Task directions.
Return the following from the records below: each line, word for word, starting with the line that contains "ro_serialization : option string;" and going on through the line that contains "raise (unexpected_step workflow_id", with nothing outside that range.

[Saved entries]
━━━━━━━━━━━━━━━━━━━━
(* ===== verification/Steps.v ===== *)
(** * [operation_outputs] operations (db/steps.rs)

    Step memoization: looking up a recorded operation with the determinism
    check, recording an operation once, and the parent-to-child mapping. *)
From S2P Require Import Prelude Errors Serialize Database World Status.

Local Open Scope string_scope.
Local Open Scope Z_scope.
Local Open Scope dbos_scope.

Record RecordedOperation := mkRecorded {
  ro_output : option string;
  ro_error : option string;
  ro_serialization : option string;
}.

Definition recorded_operation (o : op_row) : RecordedOperation :=
  mkRecorded (op_output o) (op_error o) (op_serialization o).

Definition check_operation_execution (workflow_id : string) (function_id : Z)
    (expected_step_name : string) : M (option RecordedOperation) :=
  status ← gets_db (λ d, wf_status <$> workflow_status d !! workflow_id);
  match status with
  | None => raise (non_existent_workflow workflow_id)
  | Some s => if decide (s = "CANCELLED") then raise (workflow_cancelled workflow_id) else mret tt
  end;;
  row ← gets_db (λ d, operation_outputs d !! (workflow_id, function_id));
  match row with
  | None => mret None
  | Some o =>
      if decide (op_function_name o ≠ expected_step_name) then
        raise (unexpected_step workflow_id function_id expected_step_name (op_function_name o))
      else mret (Some (recorded_operation o))
  end.

Section steps.
Context `{Env}.

(** The plain [INSERT]: the primary key and the foreign key on
    [workflow_status] are checked by Postgres. *)
Definition insert_operation (workflow_id : string) (function_id : Z) (o : op_row) : M (Result unit) :=
  d ← gets w_db;
  match operation_outputs d !! (workflow_id, function_id), workflow_status d !! workflow_id with
  | Some _, _ => mret (Err (unique_violation "operation_outputs_pkey"))
  | None, None => mret (Err (foreign_key_violation "operation_outputs_workflow_uuid_fkey"))
  | None, Some _ =>
      modify_db (λ d, d <| operation_outputs ::= <[(workflow_id, function_id) := o]> |>);;
      mret (Ok tt)
  end.

Definition record_operation_result (workflow_id : string) (function_id : Z) (function_name : string)
    (output error child_workflow_id serialization : option string) : M unit :=
  now ← now_epoch_ms;
  res ← insert_operation workflow_id function_id
          (mkOp function_name output error child_workflow_id (Some now) (Some now) serialization);
  match res with
  | Ok _ => mret tt
  | Err e => if is_db_unique_violation e then raise (conflicting_id workflow_id) else raise e
  end.

Definition record_child_workflow (parent_id : string) (function_id : Z)
    (function_name child_id : string) : M unit :=
  record_operation_result parent_id function_id function_name None None (Some child_id) None.
End steps.

Definition check_child_workflow (parent_id : string) (function_id : Z) : M (option string) :=
  gets_db (λ d, o ← operation_outputs d !! (parent_id, function_id); op_child_workflow_id o).

(** ** Lemmas *)

(** The workflow exists and is not cancelled: its steps may run. *)
Definition live (id : string) (d : Db) : Prop :=
  ∃ r, workflow_status d !! id = Some r ∧ wf_status r ≠ status_str Cancelled.

Lemma check_recorded w id fid name o :
  live id (w_db w) → operation_outputs (w_db w) !! (id, fid) = Some o → op_function_name o = name →
  check_operation_execution id fid name w = (Ok (Some (recorded_operation o)), w).
Proof.
  intros (r & Hr & Hs) Ho Hname. unfold check_operation_execution. run_M. rewrite Hr. simpl.
  rewrite decide_False by done. simpl. by rewrite Ho, decide_False by auto.
Qed.

Lemma check_unrecorded w id fid name :
  live id (w_db w) → operation_outputs (w_db w) !! (id, fid) = None →
  check_operation_execution id fid name w = (Ok None, w).
Proof.
  intros (r & Hr & Hs) Ho. unfold check_operation_execution. run_M. rewrite Hr. simpl.
  rewrite decide_False by done. simpl. by rewrite Ho.
Qed.

(** The lookup reads, it never writes. *)
Lemma check_operation_world w id fid name : snd (check_operation_execution id fid name w) = w.
Proof.
  unfold check_operation_execution. run_M.
  destruct (workflow_status (w_db w) !! id); simpl; [case_decide|]; simpl; [done| |done].
  destruct (operation_outputs (w_db w) !! _); simpl; [case_decide|]; done.
Qed.

(** The errors of the lookup, each with its reason. *)
Inductive lookup_refused (d : Db) (id : string) (fid : Z) (name : string) : DbosError → Prop :=
  | refused_missing :
      workflow_status d !! id = None → lookup_refused d id fid name (non_existent_workflow id)
  | refused_cancelled row :
      workflow_status d !! id = Some row → wf_status row = "CANCELLED" →
      lookup_refused d id fid name (workflow_cancelled id)
  | refused_other_step o :
      live id d → operation_outputs d !! (id, fid) = Some o → op_function_name o ≠ name →
      lookup_refused d id fid name (unexpected_step id fid name (op_function_name o)).

Lemma check_operation_reasons w id fid name r w1 :
  check_operation_execution id fid name w = (r, w1) →
  w1 = w ∧ ((∃ e, r = Err e ∧ lookup_refused (w_db w) id fid name e) ∨
    live id (w_db w) ∧ r = Ok (recorded_operation <$> operation_outputs (w_db w) !! (id, fid)) ∧
    ∀ o, operation_outputs (w_db w) !! (id, fid) = Some o → op_function_name o = name).
Proof.
  intros Hc. pose proof (check_operation_world w id fid name) as Hw. rewrite Hc in Hw. simpl in Hw.
  split; [done|]. revert Hc. unfold check_operation_execution. run_M.
  destruct (workflow_status (w_db w) !! id) as [row|] eqn:Hr; simpl.
  2:{ intros [= <- <-]. left. eexists. split; [done|]. by constructor. }
  case_decide as Hs; simpl; [intros [= <- <-]; left; eexists; split; [done|]; by econstructor|].
  assert (live id (w_db w)) as Hl by (by exists row).
  destruct (operation_outputs (w_db w) !! (id, fid)) as [o|] eqn:Ho; simpl.
  - case_decide as Hn; intros [= <- <-].
    + left. eexists. split; [done|]. by constructor.
    + right. split_and!; [done..|]. intros o' [= <-].
      destruct (decide (op_function_name o = name)); [done|by destruct Hn].
  - intros [= <- <-]. by right.
Qed.

Section step_lemmas.
Context `{Env}.

Lemma record_operation_new w id fid name out err child ser :
  is_Some (workflow_status (w_db w) !! id) → operation_outputs (w_db w) !! (id, fid) = None →
  record_operation_result id fid name out err child ser w =
  (Ok tt, w <| w_reads ::= S |>
            <| w_db ::= set_field operation_outputs
                 <[(id, fid) := mkOp name out err child (Some (clock (w_reads w)))
                                  (Some (clock (w_reads w))) ser]> |>).
Proof.
  intros [r Hr] Hn. unfold record_operation_result, insert_operation. run_M. by rewrite Hn, Hr.
Qed.

Lemma record_operation_taken w id fid name out err child ser o :
  operation_outputs (w_db w) !! (id, fid) = Some o →
  record_operation_result id fid name out err child ser w =
  (Err (conflicting_id id), w <| w_reads ::= S |>).
Proof.
  intros Ho. unfold record_operation_result, insert_operation. run_M. by rewrite Ho.
Qed.

Lemma record_operation_orphan w id fid name out err child ser :
  workflow_status (w_db w) !! id = None → operation_outputs (w_db w) !! (id, fid) = None →
  ∃ e, record_operation_result id fid name out err child ser w = (Err e, w <| w_reads ::= S |>) ∧
       is_db_unique_violation e = false.
Proof.
  intros Hr Ho. unfold record_operation_result, insert_operation. run_M. rewrite Ho, Hr. simpl.
  by eexists.
Qed.

Lemma record_operation_Ok w id fid name out err child ser u w' :
  record_operation_result id fid name out err child ser w = (Ok u, w') →
  operation_outputs (w_db w) !! (id, fid) = None ∧
  ∃ o, operation_outputs (w_db w') !! (id, fid) = Some o ∧ op_function_name o = name ∧
       op_output o = out ∧ op_error o = err ∧ op_child_workflow_id o = child ∧ op_serialization o = ser.
Proof.
  intros Hr. destruct (operation_outputs (w_db w) !! (id, fid)) eqn:Ho.
  { by erewrite record_operation_taken in Hr by done. }
  split; [done|]. destruct (workflow_status (w_db w) !! id) eqn:Hrow.
  - rewrite record_operation_new in Hr by eauto. injection Hr as _ <-.
    eexists. by split; [apply lookup_insert_eq|].
  - destruct (record_operation_orphan w id fid name out err child ser Hrow Ho) as (e & He & _).
    by rewrite He in Hr.
Qed.

(** Recording never overwrites: the recorded operations only grow. *)
Lemma record_operation_mono w id fid name out err child ser res w' :
  record_operation_result id fid name out err child ser w = (res, w') →
  operation_outputs (w_db w) ⊆ operation_outputs (w_db w').
Proof.
  unfold record_operation_result, insert_operation. run_M.
  destruct (operation_outputs (w_db w) !! (id, fid)) eqn:E;
    [|destruct (workflow_status (w_db w) !! id)]; intros; simplify_eq/=; try done.
  by apply insert_subseteq.
Qed.

(** C13: an operation is recorded at most once.  Recording at a free step id
    of an existing workflow makes the next lookup under the same name return
    exactly what was recorded, under another name fail with
    [UnexpectedStep]; recording again at the same id fails with
    [ConflictingId] and leaves the database as it was. *)
Theorem operation_recorded_once w id fid name out err child ser :
  live id (w_db w) → operation_outputs (w_db w) !! (id, fid) = None →
  ∃ w', record_operation_result id fid name out err child ser w = (Ok tt, w') ∧
    check_operation_execution id fid name w' = (Ok (Some (mkRecorded out err ser)), w') ∧
    (∀ name', name' ≠ name →
       check_operation_execution id fid name' w' = (Err (unexpected_step id fid name' name), w')) ∧
    ∀ name2 out2 err2 child2 ser2, ∃ w'',
      record_operation_result id fid name2 out2 err2 child2 ser2 w' = (Err (conflicting_id id), w'') ∧
      w_db w'' = w_db w'.
Proof.
  intros (r & Hr & Hs) Hn. rewrite record_operation_new by (by rewrite ?Hr).
  eexists. split; [done|]. set (w' := _ <| w_db ::= _ |>).
  assert (live id (w_db w')) as Hlive by (by exists r).
  pose proof (lookup_insert_eq (operation_outputs (w_db w)) (id, fid)
    (mkOp name out err child (Some (clock (w_reads w))) (Some (clock (w_reads w))) ser)) as Ho.
  change (<[_:=_]> (operation_outputs (w_db w))) with (operation_outputs (w_db w')) in Ho.
  split_and!.
  - by rewrite (check_recorded w' id fid name _ Hlive Ho).
  - intros name' Hne. unfold check_operation_execution. run_M. rewrite Hr. simpl.
    rewrite decide_False by done. simpl in *. rewrite Ho. simpl.
    by rewrite decide_True by auto.
  - intros. eexists. by rewrite (record_operation_taken w' id fid _ _ _ _ _ _ Ho).
Qed.
End step_lemmas.

#[export] Hint Resolve check_recorded check_unrecorded : dbos.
━━━━━━━━━━━━━━━━━━━━
Finished task.
  ro_serialization : option string;
}.

Definition recorded_operation (o : op_row) : RecordedOperation :=
  mkRecorded (op_output o) (op_error o) (op_serialization o).

Definition check_operation_execution (workflow_id : string) (function_id : Z)
    (expected_step_name : string) : M (option RecordedOperation) :=
  status ← gets_db (λ d, wf_status <$> workflow_status d !! workflow_id);
  match status with
  | None => raise (non_existent_workflow workflow_id)
  | Some s => if decide (s = "CANCELLED") then raise (workflow_cancelled workflow_id) else mret tt
  end;;
  row ← gets_db (λ d, operation_outputs d !! (workflow_id, function_id));
  match row with
  | None => mret None
  | Some o =>
      if decide (op_function_name o ≠ expected_step_name) then
        raise (unexpected_step workflow_id function_id expected_step_name (op_function_name o))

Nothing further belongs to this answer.